[Directions] Determine how many lines in the records hold the word "HNpos". Return the number alone.

[Collected data]
§ §
Lemma train_draws_witness :
  np_random (snd (train Example.self Example.data_ref 5 (Fin (1 / 10))
                    Example.world0)) 0%nat =
  np_random Example.world0 (5 * (2 * (1 + 1)) + 0)%nat.
Proof.
  destruct (train_draws Example.self Example.data_ref Example.rbm Example.W0
              Example.data 5 (Fin (1 / 10)) Example.world0
              example_rbm_at example_data_at eq_refl) as [_ H].
  exact (H 0%nat).
Defined.

Lemma updated_weights_no_examples nv nh d W g lr :
  nrows d = 0%nat ->
  CD1.updated_weights nv nh d W g lr = tabulate (S nv) (S nh) (fun _ _ => NaN).
Proof.
  intros HN. unfold CD1.updated_weights. apply tabulate_ext.
  intros i j _ _. now apply updated_no_examples.
Qed.

Lemma epochs_no_examples nv nh d lr n :
  nrows d = 0%nat ->
  forall W g,
    fst (CD1.epochs (S n) nv nh d W g lr) =
    tabulate (S nv) (S nh) (fun _ _ => NaN).
Proof.
  intros HN. induction n as [|n IH]; intros W g.
  - cbn [CD1.epochs fst]. now apply updated_weights_no_examples.
  - change (CD1.epochs (S (S n)) nv nh d W g lr)
      with (CD1.epochs (S n) nv nh d (CD1.updated_weights nv nh d W g lr)
              (CD1.generator_after nh d g) lr).
    apply IH.
Qed.

(** X5.  On a data set of the right width that holds no example, [train] with at
    least one epoch does not raise: it overwrites every weight with NaN,
    whatever the weights and the learning rate were (the mean over the
    examples is [0 / 0]). *)
Theorem train_without_examples self data r W d max_epochs lr w :
  rbm_at w self r W ->
  array_at w data d ->
  ncols d = num_visible r ->
  nrows d = 0%nat ->
  (0 < max_epochs)%Z ->
  exists w',
    train self data max_epochs lr w = (Ok tt, w') /\
    heap w' !! weights r =
      Some (Array (tabulate (S (num_visible r)) (S (num_hidden r))
                     (fun _ _ => NaN))).
Proof.
  intros HW Hd Hdc HN Hpos.
  rewrite (train_run _ _ _ _ _ _ _ _ HW Hd Hdc).
  eexists. split; [reflexivity |]. cbn [heap].
  destruct (Z.to_nat max_epochs) as [|n] eqn:En; [lia |].
  rewrite epochs_no_examples by exact HN. apply lookup_insert_eq.
Qed.

Lemma example_no_data_at :
  array_at Example.world0 Example.no_data_ref Example.no_data.
Proof. split; [reflexivity | constructor]. Defined.

Lemma train_without_examples_witness :
  exists w',
    train Example.self Example.no_data_ref 3 (Fin (1 / 10)) Example.world0 =
      (Ok tt, w') /\
    heap w' !! Example.weights_ref =
      Some (Array (tabulate 2 2 (fun _ _ => NaN))).
Proof.
  apply (train_without_examples Example.self Example.no_data_ref Example.rbm
           Example.W0 Example.no_data 3 (Fin (1 / 10)) Example.world0
           example_rbm_at example_no_data_at eq_refl eq_refl).
  lia.
Defined.

Lemma all_finite_tabulate r c g :
  (forall i j, (i < r)%nat -> (j < c)%nat -> is_finite (g i j)) ->
  all_finite (tabulate r c g).
Proof.
  intros H. unfold all_finite, tabulate, vtabulate; cbn [rows].
  apply List.Forall_forall. intros row Hrow.
  apply in_map_iff in Hrow. destruct Hrow as (i & <- & Hi).
  apply in_seq in Hi.
  apply List.Forall_forall. intros x Hx.
  apply in_map_iff in Hx. destruct Hx as (j & <- & Hj).
  apply in_seq in Hj. apply H; lia.
Qed.

Lemma is_finite_fdiv_nat x n :
  is_finite x -> (0 < n)%nat -> is_finite (fdiv x (of_nat n)).
Proof.
  intros Hx Hn. apply is_finite_Fin in Hx. destruct Hx as [a ->].
  unfold of_nat. cbn [fdiv]. now rewrite Rsign_pos by (apply lt_0_INR; lia).
Qed.

Lemma updated_weights_finite nv nh d W g lr :
  all_finite d -> all_finite W -> is_finite lr -> (0 < nrows d)%nat ->
  all_finite (CD1.updated_weights nv nh d W g lr).
Proof.
  intros Hd HW Hlr HN. apply all_finite_tabulate. intros i j _ _.
  unfold CD1.updated. apply is_finite_fadd; [now apply all_finite_get |].
  apply is_finite_fmul; [exact Hlr |].
  apply is_finite_fdiv_nat; [| exact HN].
  now apply is_finite_associations.
Qed.

Lemma epochs_finite nv nh d lr n :
  all_finite d -> is_finite lr -> (0 < nrows d)%nat ->
  forall W g, all_finite W ->
    all_finite (fst (CD1.epochs n nv nh d W g lr)).
Proof.
  intros Hd Hlr HN. induction n as [|n IH]; intros W g HW; [exact HW |].
  cbn [CD1.epochs]. apply IH. now apply updated_weights_finite.
Qed.

(** X6.  Finite numbers stay finite: when the data set has at least one example and
    the data, the weights and the learning rate are finite, no weight is NaN or
    infinite after [train], whatever the number of epochs and the draws.
    (Numbers are exact here: overflow is not in the model.) *)
Theorem train_keeps_weights_finite self data r W d max_epochs lr w :
  rbm_at w self r W ->
  array_at w data d ->
  ncols d = num_visible r ->
  (0 < nrows d)%nat ->
  all_finite d -> all_finite W -> is_finite lr ->
  exists w' W',
    train self data max_epochs lr w = (Ok tt, w') /\
    heap w' !! weights r = Some (Array W') /\
    all_finite W'.
Proof.
  intros HW Hd Hdc HN Hfd HfW Hlr.
  rewrite (train_run _ _ _ _ _ _ _ _ HW Hd Hdc).
  eexists. eexists. split; [reflexivity |]. cbn [heap].
  split; [apply lookup_insert_eq |]. now apply epochs_finite.
Qed.

Lemma train_keeps_weights_finite_witness :
  exists w' W',
    train Example.self Example.data_ref 1000 (Fin (1 / 10)) Example.world0 =
      (Ok tt, w') /\
    heap w' !! Example.weights_ref = Some (Array W') /\
    all_finite W'.
Proof.
  apply (train_keeps_weights_finite Example.self Example.data_ref Example.rbm
           Example.W0 Example.data 1000 (Fin (1 / 10)) Example.world0
           example_rbm_at example_data_at eq_refl).
  - cbn. lia.
  - exact example_data_finite.
  - exact example_W0_finite.
  - exact I.
Defined.

(** *** The weight between the two bias units *)

Lemma fsum_value n f :
  (forall k, (k < n)%nat -> is_finite (f k)) ->
  fsum n f = Fin (rsum n (fun k => value (f k))).
Proof.
  intros H. unfold fsum, rsum.
  assert (G : forall l a, (forall k, In k l -> is_finite (f k)) ->
            fold_left (fun acc k => fadd acc (f k)) l (Fin a) =
            Fin (fold_left (fun acc k => acc + value (f k)) l a)).
  { induction l as [|x l IH]; intros a Hl; cbn [fold_left]; [reflexivity |].
    destruct (is_finite_Fin (f x)) as [b Hb]; [apply Hl; now left |].
    rewrite Hb. cbn [fadd value]. apply IH. intros k Hk. apply Hl. now right. }
  apply G. intros k Hk. apply in_seq in Hk. apply H. lia.
Qed.

Lemma rsum_S n a : rsum (S n) a = rsum n a + a n.
Proof.
  unfold rsum. rewrite seq_S, fold_left_app. reflexivity.
Qed.

Lemma rsum_bounds lo hi n a :
  (forall k, (k <= n)%nat -> lo < a k < hi) ->
  INR (S n) * lo < rsum (S n) a < INR (S n) * hi.
Proof.
  induction n as [|n IH]; intros H.
  - rewrite rsum_S. unfold rsum. cbn [seq fold_left INR].
    pose proof (H 0%nat ltac:(lia)). lra.
  - rewrite rsum_S. rewrite (S_INR (S n)).
    pose proof (H (S n) ltac:(lia)).
    assert (INR (S n) * lo < rsum (S n) a < INR (S n) * hi)
      by (apply IH; intros k Hk; apply H; lia).
    lra.
Qed.

Section BiasWeight.

Variables (nv nh : nat) (d W : ndarray) (g : generator).
Hypothesis Hd : all_finite d.
Hypothesis HW : all_finite W.

Lemma pos_association_bias k :
  fmul (CD1.augmented d k 0) (CD1.pos_hidden_probs nv d W k 0) = Fin 1.
Proof. cbn. f_equal. lra. Qed.

Lemma neg_association_bias k :
  exists t,
    fmul (CD1.neg_visible_probs nv nh d W g k 0)
         (CD1.neg_hidden_probs nv nh d W g k 0) = Fin t /\ 0 < t < 1.
Proof.
  unfold CD1.neg_hidden_probs.
  destruct (is_finite_Fin (fsum (S nv) (fun i =>
              fmul (CD1.neg_visible_probs nv nh d W g k i) (get W i 0))))
    as [s Hs].
  { apply is_finite_fsum. intros i _. apply is_finite_fmul.
    - now apply is_finite_neg_visible_probs.
    - now apply all_finite_get. }
  rewrite Hs, logistic1_Fin. cbn [CD1.neg_visible_probs Nat.eqb fmul].
  eexists. split; [reflexivity |].
  pose proof (logistic_value_bounds s). lra.
Qed.

(** One epoch at a positive learning rate [rate] adds to [weights[0,0]] more
    than 0 and less than [rate]. *)
Lemma updated_bias_weight rate a :
  (0 < nrows d)%nat ->
  0 < rate ->
  get W 0 0 = Fin a ->
  exists b,
    CD1.updated nv nh d W g (Fin rate) 0 0 = Fin b /\ a < b < a + rate.
Proof.
  intros HN Hrate Ha. unfold CD1.updated, CD1.pos_associations,
    CD1.neg_associations, CD1.num_examples.
  destruct (nrows d) as [|N] eqn:EN; [lia |].
  rewrite (fsum_ext _ _ (fun _ => Fin 1))
    by (intros k _; apply pos_association_bias).
  rewrite (fsum_value (S N) (fun _ => Fin 1)) by (intros; exact I).
  rewrite (fsum_value (S N) (fun k =>
             fmul (CD1.neg_visible_probs nv nh d W g k 0)
                  (CD1.neg_hidden_probs nv nh d W g k 0))).
  2:{ intros k _. destruct (neg_association_bias k) as (t & -> & _). exact I. }
  assert (Hone : INR (S N) * (1 / 2) < rsum (S N) (fun _ => value (Fin 1))
                 < INR (S N) * 2 /\
                 rsum (S N) (fun _ => value (Fin 1)) = INR (S N)).
  { split; [apply rsum_bounds; intros; cbn; lra |].
    clear. induction N as [|N IH].
    - unfold rsum. cbn. lra.
    - rewrite rsum_S, IH, (S_INR (S N)). cbn [value]. lra. }
  destruct Hone as [_ Hone]. rewrite Hone. clear Hone.
  assert (Hneg : INR (S N) * 0 <
                 rsum (S N) (fun k =>
                   value (fmul (CD1.neg_visible_probs nv nh d W g k 0)
                               (CD1.neg_hidden_probs nv nh d W g k 0)))
                 < INR (S N) * 1).
  { apply rsum_bounds. intros k _.
    destruct (neg_association_bias k) as (t & -> & Ht). exact Ht. }
  set (S0 := rsum (S N) _) in *.
  assert (HNpos : 0 < INR (S N)) by (apply lt_0_INR; lia).
  rewrite Ha. unfold of_nat. cbn [fsub fneg fadd fdiv].
  rewrite Rsign_pos by exact HNpos. cbn [fmul fadd].
  eexists. split; [reflexivity |].
  assert (Hq : 0 < (INR (S N) + - S0) / INR (S N) < 1).
  { split.
    - apply Rdiv_lt_0_compat; lra.
    - apply (Rmult_lt_reg_r (INR (S N))); [exact HNpos |].
      unfold Rdiv. rewrite Rmult_assoc, Rinv_l by lra. lra. }
  nra.
Qed.

End BiasWeight.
§ §
[Reply] 3